This works perfectly fine when I connect to it with TightVNC from windows 7.  I have done some reading and it seems all you need to do to use kde is change 'twm &' to 'startkde &' kill the server start the server and connect. And it should start but mine doesn't, I get this(image was 1280x1024 but I downsized):






I've also tried 'kdm &' and the result for that is twm with no borders.

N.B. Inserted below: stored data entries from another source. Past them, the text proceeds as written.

(* ===== verification/Input.v ===== *)
(** * The reliable input channel ([crates/transport/src/input.rs])

    The client's sender, the server's receiver, and the channel they make over
    a network that loses, duplicates and reorders datagrams. *)

From stdpp Require Import relations.
From S2P Require Import Prelude Wire.

(** @ crates/transport/src/input.rs:10-19 InputSender *)
Record InputSender := mkInputSender {
  buffer : list Z;
  base : Z;
}.

(** @ crates/transport/src/input.rs:21-24 InputSender::new *)
Definition sender_new : InputSender := {| buffer := []; base := 0 |}.

(** @ crates/transport/src/input.rs:26-29 InputSender::push *)
Definition push (s : InputSender) (data : list Z) : InputSender :=
  {| buffer := buffer s ++ data; base := base s |}.

(** @ crates/transport/src/input.rs:31-41 InputSender::pending *)
Definition pending (s : InputSender) : option Frame :=
  match buffer s with
  | [] => None
  | _ => Some (Input (base s) (buffer s))
  end.

(** @ crates/transport/src/input.rs:43-46 InputSender::total *)
Definition total (s : InputSender) : Z := as_u64 (base s + zlen (buffer s)).

(** @ crates/transport/src/input.rs:49-57 InputSender::on_ack *)
Definition on_ack (s : InputSender) (seq : Z) : InputSender :=
  let total := total s in
  let new_base := Z.min seq total in
  if base s <? new_base then
    {| buffer := drop (Z.to_nat (new_base - base s)) (buffer s); base := new_base |}
  else s.

(** @ crates/transport/src/input.rs:60-64 InputReceiver *)
Record InputReceiver := mkInputReceiver { received : Z }.

(** @ crates/transport/src/input.rs:66-69 InputReceiver::new *)
Definition receiver_new : InputReceiver := {| received := 0 |}.

(** The end offset and the number of bytes to skip wrap, as they do in a release
    build. @ crates/transport/src/input.rs:71-87 InputReceiver::ingest *)
Definition ingest_checked (r : InputReceiver) (offset : Z) (data : list Z) :
    option (list Z * InputReceiver) :=
  let endp := as_u64 (offset + zlen data) in
  if endp <=? received r then Some ([], r)
  else if received r <? offset then Some ([], r)
  else
    let skip := Z.to_nat (as_u64 (received r - offset)) in
    fresh ← slice_checked data skip (length data);
    Some (fresh, {| received := endp |}).

(** It does not panic ([ingest_calm]), so the default is never taken. *)
Definition ingest (r : InputReceiver) (offset : Z) (data : list Z) : list Z * InputReceiver :=
  default ([], r) (ingest_checked r offset data).

(** @ crates/transport/src/input.rs:89-92 InputReceiver::ack *)
Definition ack (r : InputReceiver) : Z := received r.

(** ** The channel

    Any frame ever sent may be delivered any number of times, in any order, or
    never; the same for acks. *)
Record channel := mkChannel {
  tx : InputSender;
  rx : InputReceiver;
  typed : list Z;          (** everything pushed *)
  delivered : list Z;      (** everything ingest returned, in order *)
  inflight : list Frame;   (** every frame ever sent *)
  acks : list Z;           (** every ack ever sent *)
}.

Definition channel_new : channel :=
  {| tx := sender_new; rx := receiver_new; typed := []; delivered := [];
     inflight := []; acks := [] |}.

Inductive chan_step (c : channel) : channel → Prop :=
| chan_type data :
    zlen (typed c ++ data) < 2 ^ 64 →
    chan_step c {| tx := push (tx c) data; rx := rx c; typed := typed c ++ data;
      delivered := delivered c; inflight := inflight c; acks := acks c |}
| chan_send f :
    pending (tx c) = Some f →
    chan_step c {| tx := tx c; rx := rx c; typed := typed c;
      delivered := delivered c; inflight := f :: inflight c; acks := acks c |}
| chan_receive offset data :
    Input offset data ∈ inflight c →
    chan_step c
      (let '(fresh, rx') := ingest (rx c) offset data in
       {| tx := tx c; rx := rx'; typed := typed c; delivered := delivered c ++ fresh;
          inflight := inflight c; acks := ack rx' :: acks c |})
| chan_ack seq :
    seq ∈ acks c →
    chan_step c {| tx := on_ack (tx c) seq; rx := rx c; typed := typed c;
      delivered := delivered c; inflight := inflight c; acks := acks c |}.

Definition reachable (c : channel) : Prop := rtc chan_step channel_new c.

(** A frame carries a piece of the typed stream. *)
Definition carries (stream : list Z) (f : Frame) : Prop :=
  match f with
  | Input offset data =>
    0 ≤ offset ∧ ∃ rest, drop (Z.to_nat offset) stream = data ++ rest
  | _ => True
  end.

Record chan_inv (c : channel) : Prop := {
  inv_len : zlen (typed c) < 2 ^ 64;
  inv_base : 0 ≤ base (tx c) ≤ received (rx c);
  inv_received : received (rx c) ≤ zlen (typed c);
  inv_buffer : buffer (tx c) = drop (Z.to_nat (base (tx c))) (typed c);
  inv_delivered : delivered c = take (Z.to_nat (received (rx c))) (typed c);
  inv_inflight : Forall (carries (typed c)) (inflight c);
  inv_acks : Forall (λ a, 0 ≤ a ≤ received (rx c)) (acks c);
}.

Lemma carries_app stream more f : carries stream f → carries (stream ++ more) f.
Proof.
  destruct f; cbn; try done. intros [? [rest Hr]]. split; [done|].
  destruct (decide (Z.to_nat offset ≤ length stream)%nat).
  - exists (rest ++ more). by rewrite drop_app_le, Hr, (assoc_L (++)).
  - rewrite drop_ge in Hr by lia. apply eq_sym, app_eq_nil in Hr as [-> ->].
    by eexists.
Qed.

Lemma on_ack_spec s seq (stream : list Z) :
  0 ≤ base s ≤ zlen stream → buffer s = drop (Z.to_nat (base s)) stream →
  zlen stream < 2 ^ 64 →
  base (on_ack s seq) = Z.max (base s) (Z.min seq (zlen stream)) ∧
  buffer (on_ack s seq) = drop (Z.to_nat (base (on_ack s seq))) stream.
Proof.
  intros Hb Hbuf Hlen. unfold on_ack.
  assert (total s = zlen stream) as ->.
  { unfold total. rewrite Hbuf, length_drop, as_u64_id by (unfold is_u64; lia). lia. }
  destruct (Z.ltb_spec (base s) (Z.min seq (zlen stream))); cbn; split; [lia| |lia|done].
  rewrite Hbuf, drop_drop. f_equal. lia.
Qed.

(** The two guards keep the slice in range, whatever the offset a client sends. *)
Lemma ingest_unfold r offset data :
  0 ≤ offset →
  ingest_checked r offset data = Some
    (let endp := as_u64 (offset + zlen data) in
     if endp <=? received r then ([], r)
     else if received r <? offset then ([], r)
     else (drop (Z.to_nat (received r - offset)) data, {| received := endp |})).
Proof.
  intros Ho. unfold ingest_checked. pose proof (as_u64_range (offset + zlen data)) as Hr.
  assert (as_u64 (offset + zlen data) ≤ offset + zlen data) as Hle
    by (apply Z.mod_le; [lia|by cbv]).
  destruct (Z.leb_spec (as_u64 (offset + zlen data)) (received r)); [done|].
  destruct (Z.ltb_spec (received r) offset); [done|].
  rewrite (as_u64_id (received r - offset)) by (unfold is_u64 in *; lia).
  rewrite slice_checked_ok by lia. cbn [mbind option_bind]. by rewrite slice_tail.
Qed.

Lemma ingest_calm r offset data :
  0 ≤ offset → ingest_checked r offset data = Some (ingest r offset data).
Proof. intros Ho. unfold ingest. by rewrite ingest_unfold. Qed.

(** [ingest] appends exactly the unseen part of the frame. *)
Lemma ingest_spec r offset data (stream : list Z) :
  0 ≤ received r ≤ zlen stream → zlen stream < 2 ^ 64 →
  carries stream (Input offset data) →
  received r ≤ received (snd (ingest r offset data)) ≤ zlen stream ∧
  take (Z.to_nat (received r)) stream ++ fst (ingest r offset data) =
    take (Z.to_nat (received (snd (ingest r offset data)))) stream.
Proof.
  intros Hr Hlen [Ho [rest Hd]]. unfold ingest. rewrite ingest_unfold by done. cbn [default].
  assert (zlen data ≤ zlen stream - offset ∨ data = []) as Hdata.
  { apply (f_equal length) in Hd. rewrite length_drop, length_app in Hd.
    destruct data; [by right|left]. cbn in *. lia. }
  destruct (Z.leb_spec (as_u64 (offset + zlen data)) (received r));
    [cbn; split; [lia|by rewrite app_nil_r]|].
  destruct (Z.ltb_spec (received r) offset);
    [cbn; split; [lia|by rewrite app_nil_r]|].
  assert (offset + zlen data ≤ zlen stream) by (destruct Hdata as [?| ->]; cbn; lia).
  rewrite as_u64_id in * by (unfold is_u64; lia). cbn. split; [lia|].
  set (n := Z.to_nat (received r)).
  replace (Z.to_nat (offset + zlen data)) with (n + (length data - (n - Z.to_nat offset)))%nat by lia.
  rewrite <- take_take_drop. f_equal.
  assert (drop n stream = drop (n - Z.to_nat offset) data ++ rest) as ->.
  { rewrite <- drop_app_le, <- Hd, drop_drop by lia. f_equal. lia. }
  replace (Z.to_nat (received r - offset)) with (n - Z.to_nat offset)%nat by lia.
  rewrite take_app_length'; [done|]. rewrite length_drop. lia.
Qed.

(** A frame that runs to the end of the stream completes it. *)
Lemma ingest_suffix r offset (stream : list Z) :
  0 ≤ offset ≤ received r → received r ≤ zlen stream → zlen stream < 2 ^ 64 →
  received (snd (ingest r offset (drop (Z.to_nat offset) stream))) = zlen stream.
Proof.
  intros Ho Hr Hlen. unfold ingest. rewrite ingest_unfold by lia. cbn [default].
  rewrite length_drop, as_u64_id by (unfold is_u64; lia).
  destruct (Z.leb_spec (offset + Z.of_nat (length stream - Z.to_nat offset)) (received r));
    [cbn; lia|].
  destruct (Z.ltb_spec (received r) offset); cbn; lia.
Qed.

Lemma chan_inv_new : chan_inv channel_new.
Proof. split; cbn; try done; try lia; constructor. Qed.

Lemma pending_spec s f : pending s = Some f → f = Input (base s) (buffer s).
Proof. unfold pending. destruct (buffer s); [done|]. by intros [= <-]. Qed.

Lemma chan_inv_step c c' : chan_inv c → chan_step c c' → chan_inv c'.
Proof.
  intros [Hlen Hbase Hrec Hbuf Hdel Hin Hack] Hstep.
  destruct Hstep as [data Hd|f Hf|offset data Hf|seq Hs].
  - split; cbn; rewrite ?length_app in *; try done; try lia.
    + by rewrite Hbuf, drop_app_le by lia.
    + by rewrite Hdel, take_app_le by lia.
    + eapply Forall_impl; [done|]. intros. by apply carries_app.
  - apply pending_spec in Hf as ->. split; cbn; try done.
    constructor; [|done]. cbn. split; [lia|]. exists []. by rewrite app_nil_r, Hbuf.
  - pose proof (proj1 (Forall_forall _ _) Hin _ Hf) as Hc.
    destruct (ingest_spec (rx c) offset data (typed c)) as [Hb Ht]; [lia|done..|].
    destruct (ingest (rx c) offset data) as [fresh rx']. cbn [fst snd] in *.
    split; cbn; try done; try lia.
    + by rewrite Hdel.
    + constructor; [unfold ack; lia|]. eapply Forall_impl; [done|]. cbn. lia.
  - destruct (on_ack_spec (tx c) seq (typed c)) as [Hb Hbf]; [lia|done..|].
    pose proof (proj1 (Forall_forall _ _) Hack _ Hs). cbn in *.
    split; cbn; try done; lia.
Qed.

Lemma reachable_inv c : reachable c → chan_inv c.
Proof. apply rtc_invariant; [apply chan_inv_new|intros ??; apply chan_inv_step]. Qed.

(** ** Properties *)

(** C9 Input safety: however datagrams and acks are lost, duplicated or
    reordered, the bytes written to the server's pty are exactly the first
    [received] bytes the user typed — nothing is lost, repeated or reordered —
    and the sender still buffers every byte the server has not received. *)
Theorem input_delivers_prefix c :
  reachable c →
  delivered c = take (Z.to_nat (received (rx c))) (typed c) ∧
  received (rx c) = zlen (delivered c) ∧
  typed c = take (Z.to_nat (base (tx c))) (typed c) ++ buffer (tx c) ∧
  base (tx c) ≤ received (rx c).
Proof.
  intros [Hlen Hbase Hrec Hbuf Hdel _ _]%reachable_inv. split_and!; [done|..|lia].
  - rewrite Hdel, length_take. lia.
  - rewrite Hbuf. by rewrite take_drop.
Qed.

(** One lossless exchange: send what is pending, receive it, ack it. *)
Definition exchange (c : channel) : channel :=
  match pending (tx c) with
  | Some (Input offset data) =>
    let '(fresh, rx') := ingest (rx c) offset data in
    {| tx := on_ack (tx c) (ack rx'); rx := rx'; typed := typed c;
       delivered := delivered c ++ fresh;
       inflight := Input offset data :: inflight c; acks := ack rx' :: acks c |}
  | _ => c
  end.

(** Input liveness: from any reachable state, however much was lost so far, a
    single lossless exchange delivers everything typed and leaves nothing to
    retransmit. *)
Theorem input_exchange_completes c :
  reachable c →
  delivered (exchange c) = typed c ∧ pending (tx (exchange c)) = None.
Proof.
  intros [Hlen Hbase Hrec Hbuf Hdel _ _]%reachable_inv. unfold exchange.
  destruct (pending (tx c)) as [f|] eqn:Hp.
  - apply pending_spec in Hp as ->.
    destruct (ingest_spec (rx c) (base (tx c)) (buffer (tx c)) (typed c))
      as [Hb Ht]; [lia|done|by cbn; split; [lia|]; exists []; rewrite app_nil_r|].
    assert (received (snd (ingest (rx c) (base (tx c)) (buffer (tx c)))) = zlen (typed c)).
    { rewrite Hbuf. apply ingest_suffix; [lia..|done]. }
    destruct (ingest _ _ _) as [fresh rx']. cbn in *.
    rewrite Hdel, Ht, H, Nat2Z.id, firstn_all. split; [done|].
    destruct (on_ack_spec (tx c) (ack rx') (typed c)) as [Hnb Hnbuf]; [lia|done..|].
    unfold pending. rewrite Hnbuf, Hnb. unfold ack. rewrite H, drop_ge by lia. done.
  - split; [|done]. unfold pending in Hp. destruct (buffer (tx c)) eqn:Hb; [|done].
    apply (f_equal length) in Hbuf. rewrite length_drop in Hbuf. cbn in Hbuf.
    rewrite Hdel. apply take_ge. lia.
Qed.

(** A reachable state with a lost datagram, a retransmission and a duplicate:
    type [1;2], send; type [3], send; receive the second, then the first. *)
Definition sample_channel : channel :=
  {| tx := mkInputSender [3] 2; rx := mkInputReceiver 3; typed := [1; 2; 3];
     delivered := [1; 2; 3]; inflight := [Input 0 [1; 2; 3]; Input 0 [1; 2]];
     acks := [3; 3; 2] |}.

Lemma sample_reachable : reachable sample_channel.
Proof.
  unfold reachable.
  eapply rtc_l; [apply (chan_type _ [1; 2]); reflexivity|].
  eapply rtc_l; [eapply chan_send; reflexivity|].
  eapply rtc_l; [apply (chan_receive _ 0 [1; 2]); repeat constructor|].
  eapply rtc_l; [apply (chan_type _ [3]); reflexivity|].
  eapply rtc_l; [eapply chan_send; reflexivity|].
  eapply rtc_l; [apply (chan_receive _ 0 [1; 2; 3]); repeat constructor|].
  eapply rtc_l; [apply (chan_receive _ 0 [1; 2]); repeat constructor|].
  eapply rtc_l; [apply (chan_ack _ 2); repeat constructor|].
  apply rtc_refl.
Defined.

Lemma input_delivers_prefix_witness :
  delivered sample_channel = [1; 2; 3] ∧ base (tx sample_channel) ≤ 3.
Proof.
  destruct (input_delivers_prefix sample_channel sample_reachable) as (H & _ & _ & Hb).
  split; [exact H|exact Hb].
Defined.

Lemma input_exchange_completes_witness :
  delivered (exchange sample_channel) = [1; 2; 3] ∧
  pending (tx (exchange sample_channel)) = None.
Proof. exact (input_exchange_completes sample_channel sample_reachable). Defined.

I've also tried using root to start the server but I get the same results with startkde as when I use a normal user to start the server.  I know for a fact that kde was working before disconnecting the monitor, keyboard, and mouse.

Any suggestions as to whats wrong?? Or an alternative method to use remote desktop??


----------



## Lego (Oct 5, 2009)

anyone?


----------



## Lego (Oct 5, 2009)

Im using Xorg 7.3 and kde3.5 if that makes a difference


----------



## Lego (Oct 8, 2009)

I just installed fluxbox, and change the twm & to fluxbox & and it booted fluxbox fine... but No Web Browser  Works in twm or fluxbox, i've tried firefox, opera, konqueror, oh and most kde/gnome apps won't start..... and i still have no idea why i can't get kde to start...


----------



## aurora (Oct 8, 2009)

Do you mean 

tightvnc installed on your bsd box with  kde3.5 works perfectly fine when you connect to it with TightVNC from windows 7, and

it doesn't work (or start FF or any other browser window) when you connect from another machine using TightVNC?


----------



## Lego (Oct 9, 2009)

i have the tightvnc server running on my BSD box... Im using the tightvnc client on my windows 7 machine, and gnome/kde won't boot it loads twm with no boarders on the xterm instead of loading kde/gnome, and if i use twm or fluxbox, it loads properly but I cannot open firefox, oper, konqueror or any program that woudl normally run from gnome/kde, i have tried x11 programs like xterm/x11clock/x11eyes and they load fine in fluxbox/twm..
(the image above is windows 7 machine, running tightvnc client. to my server trying to run kde)

If i hook a monitor/keyboard/mouse up to the server directly i can log in and use kde3.5/gnome perfectly fine/normal


----------



## Lego (Oct 10, 2009)

...Unless that portupgrade -a i did messed up my kde/gnome/x11 stuff.. cuz i know i've had that issue before.. i just tried using x11vnc and im getting a jpeg9.so error or something to that effect...

I've been considering reformatting the system and installing everything from scratch and making some changes in where and how my server stores logs, and a few other things. I'd like to change so maybe I'll give that a shot first...


----------



## t0ken (Dec 31, 2009)

did you ever get this to work?


----------



## Lego (Jan 4, 2010)

no sorry. i haven't been able to get this working with kde or XDCMP.


----------